The wastewater biodegradability, measured through the BOD₅/COD ratio, was moderate at approximately 0.3, which is typical for vehicle washing facilities and suggests a moderate organic load that would require appropriate biological or chemical treatment for effective degradation [11]. Despite the presence of biodegradable organics, nutrient concentrations in the influent were relatively low, with nitrogen and phosphates detected at minimal levels. These findings are consistent with previous studies that noted low nutrient loads in vehicle wash wastewater, which is often devoid of fertilizers or other nitrogen-rich substances commonly found in other types of wastewater [12]. The low nutrient levels indicate that secondary nutrient removal processes would not be a primary concern in the treatment of this wastewater [13].
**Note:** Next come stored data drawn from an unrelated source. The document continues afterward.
(* ===== verification/Xattr.v ===== *)
(** * Extended attributes: fs/toyfs/xattr.c

    An inode keeps its attributes in one page: entries of a value size (2 bytes), a
    name length (1 byte), the name and the value, one after the other.  A [struct
    toyfs_xattr_entry *] is a byte offset into the page; an access outside of the page
    aborts. *)

From S2P Require Import Prelude Bytes State Pool File DirPage.

(** ** Bytes of the page *)
(** [xattr->xe + ARRAY_SIZE(xattr->xe)]: 1024 entries of 4 bytes. *)
Definition XE_END : Z := PAGE_SIZE.
Definition XE_DATA : Z := 3.
Definition bytes_at (dat : list Z) (o n : Z) : option (list Z) :=
  if (0 <=? o) && (0 <=? n) && (o + n <=? PAGE_SIZE) then Some (slice (Z.to_nat o) (Z.to_nat n) dat) else None.
Definition bytes_put (o : Z) (src dat : list Z) : option (list Z) :=
  if (0 <=? o) && (o + Z.of_nat (length src) <=? PAGE_SIZE) then Some (blit dat (Z.to_nat o) src) else None.
Definition value_size (dat : list Z) (xe : Z) : option Z := le_val <$> bytes_at dat xe 2.
Definition name_len (dat : list Z) (xe : Z) : option Z := le_val <$> bytes_at dat (xe + 2) 1.

Definition _has_data (dat : list Z) (xe : Z) : option bool := n ← name_len dat xe; Some (0 <? n).
(** [name] is the string of [name_len] bytes. *)
Definition _has_name (dat : list Z) (xe : Z) (name : list Z) : option bool :=
  n ← name_len dat xe;
  if negb (n =? Z.of_nat (length name)) then Some false else
  d ← bytes_at dat (xe + XE_DATA) n; Some (bool_decide (d = name)).
Definition _next_of (dat : list Z) (xe : Z) : option Z :=
  n ← name_len dat xe; v ← value_size dat xe; Some (xe + n + v).
(** -ERANGE, or the value. *)
Definition _copy_value_to_buf (dat : list Z) (xe size : Z) : option (Z + list Z) :=
  n ← name_len dat xe; v ← value_size dat xe;
  if size <? v then Some (inl (- ERANGE)) else
  b ← bytes_at dat (xe + XE_DATA + n) v; Some (inr b).

(** The loops over the entries.  Every round moves on by at least one byte, so the size
    of the page is fuel enough ([find_xe_fuel] and [end_xe_fuel] of XattrSpec.v). *)
Definition XE_FUEL : nat := Z.to_nat (PAGE_SIZE + 1).
Fixpoint find_xe (fuel : nat) (dat : list Z) (xe : Z) (name : list Z) : option (option Z) :=
  match fuel with
  | O => None
  | S k =>
    if XE_END <=? xe then Some None else
    d ← _has_data dat xe;
    if negb d then Some None else
    h ← _has_name dat xe name;
    if h : bool then Some (Some xe) else next ← _next_of dat xe; find_xe k dat next name
  end.
Fixpoint end_xe (fuel : nat) (dat : list Z) (xe : Z) : option Z :=
  match fuel with
  | O => None
  | S k =>
    if XE_END <=? xe then Some xe else
    d ← _has_data dat xe;
    if negb d then Some xe else next ← _next_of dat xe; end_xe k dat next
  end.
(** A [size_t]. *)
Definition _nbytes_distance (beg end_ : Z) : Z := u64 (end_ - beg).
(** [memcpy] of bytes that overlap, which copies forward. *)
Definition discard_xattr (dat : list Z) (xe : Z) : option (list Z) :=
  next ← _next_of dat xe;
  src ← bytes_at dat next (_nbytes_distance next XE_END);
  bytes_put xe src dat.
(** -ENOSPC, or the page with the entry. *)
Definition append_xattr (dat name value : list Z) : option (Z + list Z) :=
  xe ← end_xe XE_FUEL dat 0;
  if _nbytes_distance xe XE_END <? Z.of_nat (length name) + Z.of_nat (length value) then Some (inl (- ENOSPC)) else
  dat ← bytes_put (xe + XE_DATA) name dat;
  dat ← bytes_put (xe + XE_DATA + Z.of_nat (length name)) value dat;
  dat ← bytes_put (xe + 2) (le_bytes 1 (Z.of_nat (length name))) dat;
  dat ← bytes_put xe (le_bytes 2 (Z.of_nat (length value))) dat;
  Some (inr dat).
(** One round of [_do_listxattr] per entry: the names, each with its NUL.  [room] is what
    is left of a buffer that was not of size 0, [ret] the bytes so far. *)
Fixpoint list_xe (fuel : nat) (dat : list Z) (xe size : Z) (out : list Z) (ret : Z) : option (Z * list Z) :=
  match fuel with
  | O => None
  | S k =>
    if XE_END <=? xe then Some (ret, out) else
    d ← _has_data dat xe;
    if negb d then Some (ret, out) else
    n ← name_len dat xe;
    if negb (size =? 0) && (size <=? n) then Some (- ERANGE, out) else
    name ← bytes_at dat (xe + XE_DATA) n;
    next ← _next_of dat xe;
    if size =? 0 then list_xe k dat next size out (ret + n + 1)
    else list_xe k dat next (size - (n + 1)) (out ++ name ++ [0]) (ret + n + 1)
  end.

(** ** Operations *)
(** struct zufs_ioc_xattr (zus_api.h), the fields toyfs uses; [x_out_len] is
    [hdr.out_len]. *)
Record zufs_ioc_xattr := ZufsIocXattr {
  x_buf : list Z;
  user_buf_size : Z;
  x_flags : Z;
  ioc_flags : Z;
  x_name_len : Z;
  x_out_len : Z }.
Class XattrApi : Type := { ZUFS_XATTR_SET_EMPTY : Z }.
Definition XATTR_CREATE : Z := 1.
Definition XATTR_REPLACE : Z := 2.
(** The string that starts at the head of a buffer: no NUL, no string. *)
Fixpoint c_string (b : list Z) : option (list Z) :=
  match b with [] => None | c :: b' => if c =? 0 then Some [] else cons c <$> c_string b' end.
(** [memcpy] into the buffer: it must have the room. *)
Definition fill (src buf : list Z) : option (list Z) :=
  if (length src <=? length buf)%nat then Some (src ++ drop (length src) buf) else None.

Section xattr.
Context `{MdApi} `{XattrApi}.

Definition _has_xattr (tii : Z) : FS bool :=
  p ← tii_ti tii; x ← get_inode p i_xattr; mret (negb (x =? 0)).
Definition _require_xattr (tii : Z) : FS Z :=
  p ← tii_ti tii;
  has ← _has_xattr tii;
  if has : bool then mret 0 else
  pmemb ← toyfs_acquire_pmemb;
  match pmemb with
  | None => mret (- ENOSPC)
  | Some a => set_inode p (upd_i_xattr (fun _ => toyfs_addr2bn a));; mret 0
  end.
Definition _xattr_of (tii : Z) : FS Z := p ← tii_ti tii; x ← get_inode p i_xattr; mret (toyfs_bn2addr x).
(** Read the page, and write it back. *)
Definition on_xattr {A} (tii : Z) (f : list Z -> option A) : FS A :=
  a ← _xattr_of tii; dat ← load_pmemb a; of_option (f dat).

Definition _find_xe (tii : Z) (name : list Z) : FS (option Z) := on_xattr tii (fun dat => find_xe XE_FUEL dat 0 name).
Definition _do_getxattr (tii : Z) (name : list Z) (size : Z) : FS (Z + list Z) :=
  xe ← _find_xe tii name;
  match xe with
  | None => mret (inl (- ENODATA))
  | Some xe => on_xattr tii (fun dat => _copy_value_to_buf dat xe size)
  end.
Definition toyfs_getxattr (zii : Z) (ioc : zufs_ioc_xattr) : FS (Z * zufs_ioc_xattr) :=
  tii ← toyfs_zii_to_tii zii;
  has ← _has_xattr tii;
  if negb has then mret (- ENODATA, ioc) else
  name ← of_option (c_string (x_buf ioc));
  r ← _do_getxattr tii name (user_buf_size ioc);
  match r with
  | inl err => mret (err, ioc)
  | inr v =>
    buf ← of_option (fill v (x_buf ioc));
    let size := Z.of_nat (length v) in
    let out := if negb (user_buf_size ioc =? 0) then x_out_len ioc + size else x_out_len ioc in
    mret (0, ZufsIocXattr buf size (x_flags ioc) (ioc_flags ioc) (x_name_len ioc) out)
  end.

Definition _discard_xattr (tii xe : Z) : FS Z :=
  a ← _xattr_of tii; dat ← load_pmemb a; dat' ← of_option (discard_xattr dat xe); store_pmemb a dat';; mret 0.
Definition _do_removexattr (tii : Z) (name : list Z) : FS Z :=
  xe ← _find_xe tii name;
  match xe with None => mret (- ENODATA) | Some xe => _discard_xattr tii xe end.
Definition _append_xattr (tii : Z) (name value : list Z) : FS Z :=
  a ← _xattr_of tii; dat ← load_pmemb a;
  r ← of_option (append_xattr dat name value);
  match r with inl err => mret err | inr dat' => store_pmemb a dat';; mret 0 end.
Definition _do_setxattr (tii : Z) (name value : list Z) (flags : Z) : FS Z :=
  xe ← _find_xe tii name;
  if negb (Z.land flags XATTR_CREATE =? 0) && bool_decide (is_Some xe) then mret (- EEXIST) else
  if negb (Z.land flags XATTR_REPLACE =? 0) && bool_decide (xe = None) then mret (- ENODATA) else
  _do_removexattr tii name;;
  _append_xattr tii name value.
(** The [size] bytes from [o] of a buffer. *)
Definition buf_at (b : list Z) (o n : Z) : option (list Z) :=
  if (0 <=? o) && (0 <=? n) && (o + n <=? Z.of_nat (length b)) then Some (slice (Z.to_nat o) (Z.to_nat n) b) else None.
Definition toyfs_setxattr (zii : Z) (ioc : zufs_ioc_xattr) : FS Z :=
  tii ← toyfs_zii_to_tii zii;
  err ← _require_xattr tii;
  if negb (err =? 0) then mret err else
  name ← of_option (c_string (x_buf ioc));
  if negb (negb (user_buf_size ioc =? 0) || negb (Z.land (ioc_flags ioc) ZUFS_XATTR_SET_EMPTY =? 0))
  then _do_removexattr tii name
  else value ← of_option (buf_at (x_buf ioc) (x_name_len ioc) (user_buf_size ioc));
       _do_setxattr tii name value (x_flags ioc).

Definition _do_listxattr (tii size : Z) : FS (Z * list Z) := on_xattr tii (fun dat => list_xe XE_FUEL dat 0 size [] 0).
Definition toyfs_listxattr (zii : Z) (ioc : zufs_ioc_xattr) : FS (Z * zufs_ioc_xattr) :=
  tii ← toyfs_zii_to_tii zii;
  has ← _has_xattr tii;
  if negb has then mret (- ENODATA, ioc) else
  r ← _do_listxattr tii (user_buf_size ioc);
  buf ← of_option (fill r.2 (x_buf ioc));
  if r.1 <? 0 then mret (r.1, ZufsIocXattr buf (user_buf_size ioc) (x_flags ioc) (ioc_flags ioc) (x_name_len ioc) (x_out_len ioc)) else
  let out := if negb (user_buf_size ioc =? 0) then x_out_len ioc + r.1 else x_out_len ioc in
  mret (0, ZufsIocXattr buf r.1 (x_flags ioc) (ioc_flags ioc) (x_name_len ioc) out).

Definition toyfs_drop_xattr (tii : Z) : FS unit :=
  p ← tii_ti tii;
  has ← _has_xattr tii;
  if has : bool then
    x ← get_inode p i_xattr;
    toyfs_release_pmemb (toyfs_bn2pmemb x);;
    set_inode p (upd_i_xattr (fun _ => 0))
  else mret tt.
End xattr.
Surfactants, a common component of vehicle wash effluents due to the extensive use of detergents, were detected at lower-than-expected levels. Anionic and cationic surfactants were largely undetectable, while non-ionic surfactants, which are typically more biodegradable, were found in concentrations as high as 1.4 mg/L. The reduced presence of surfactants may be attributed to optimized detergent dosing and the facility’s efforts to reduce chemical use during the washing process. This is an important consideration for facilities aiming to lower their chemical footprint and reduce the environmental impact of their operations [2].

In terms of soluble constituents, substances such as chlorides, sulphates, calcium, and magnesium were present in concentrations similar to those found in other studies on vehicle wash wastewater. These compounds are typically associated with water hardness and the use of detergents and other cleaning agents. The presence of these salts, while not in excessive amounts, is noteworthy for the long-term operation of water reclamation systems, as their accumulation can lead to scaling and corrosion in piping and equipment [14]. Monitoring these parameters is essential to ensure that any reclaimed water does not pose a risk to infrastructure, particularly in high-reuse scenarios. Hydrocarbons, oils, and fats were found at relatively low levels in the influent, averaging around 0.3 mg/L with a peak of 0.6 mg/L. These levels are lower than those reported in other studies, which often record hydrocarbon concentrations closer to 5 mg/L in vehicle wash effluents. This discrepancy may be due to the effective pre-treatment measures in place at Montfullà, which include the use of settling tanks to separate lighter oils from the bulk of the wastewater before it enters the pilot systems.

The presence of E. coli was highly variable, with concentrations reaching 59,000 CFU/100 mL at certain points during the study. This high microbial load highlights the importance of effective treatment processes, especially for any reuse or discharge scenarios where compliance with microbiological standards is critical [15]. The variability in E. coli concentrations suggests that microbial contamination is influenced by the types of vehicles washed and the environmental conditions at the time of sampling. Despite this, Legionella spp. was not detected in any of the samples throughout the monitoring period. This absence may be attributed to effective control of water temperatures and disinfection practices at the facility, which are critical in preventing the proliferation of Legionella in systems where water is stored or recirculated [7,15].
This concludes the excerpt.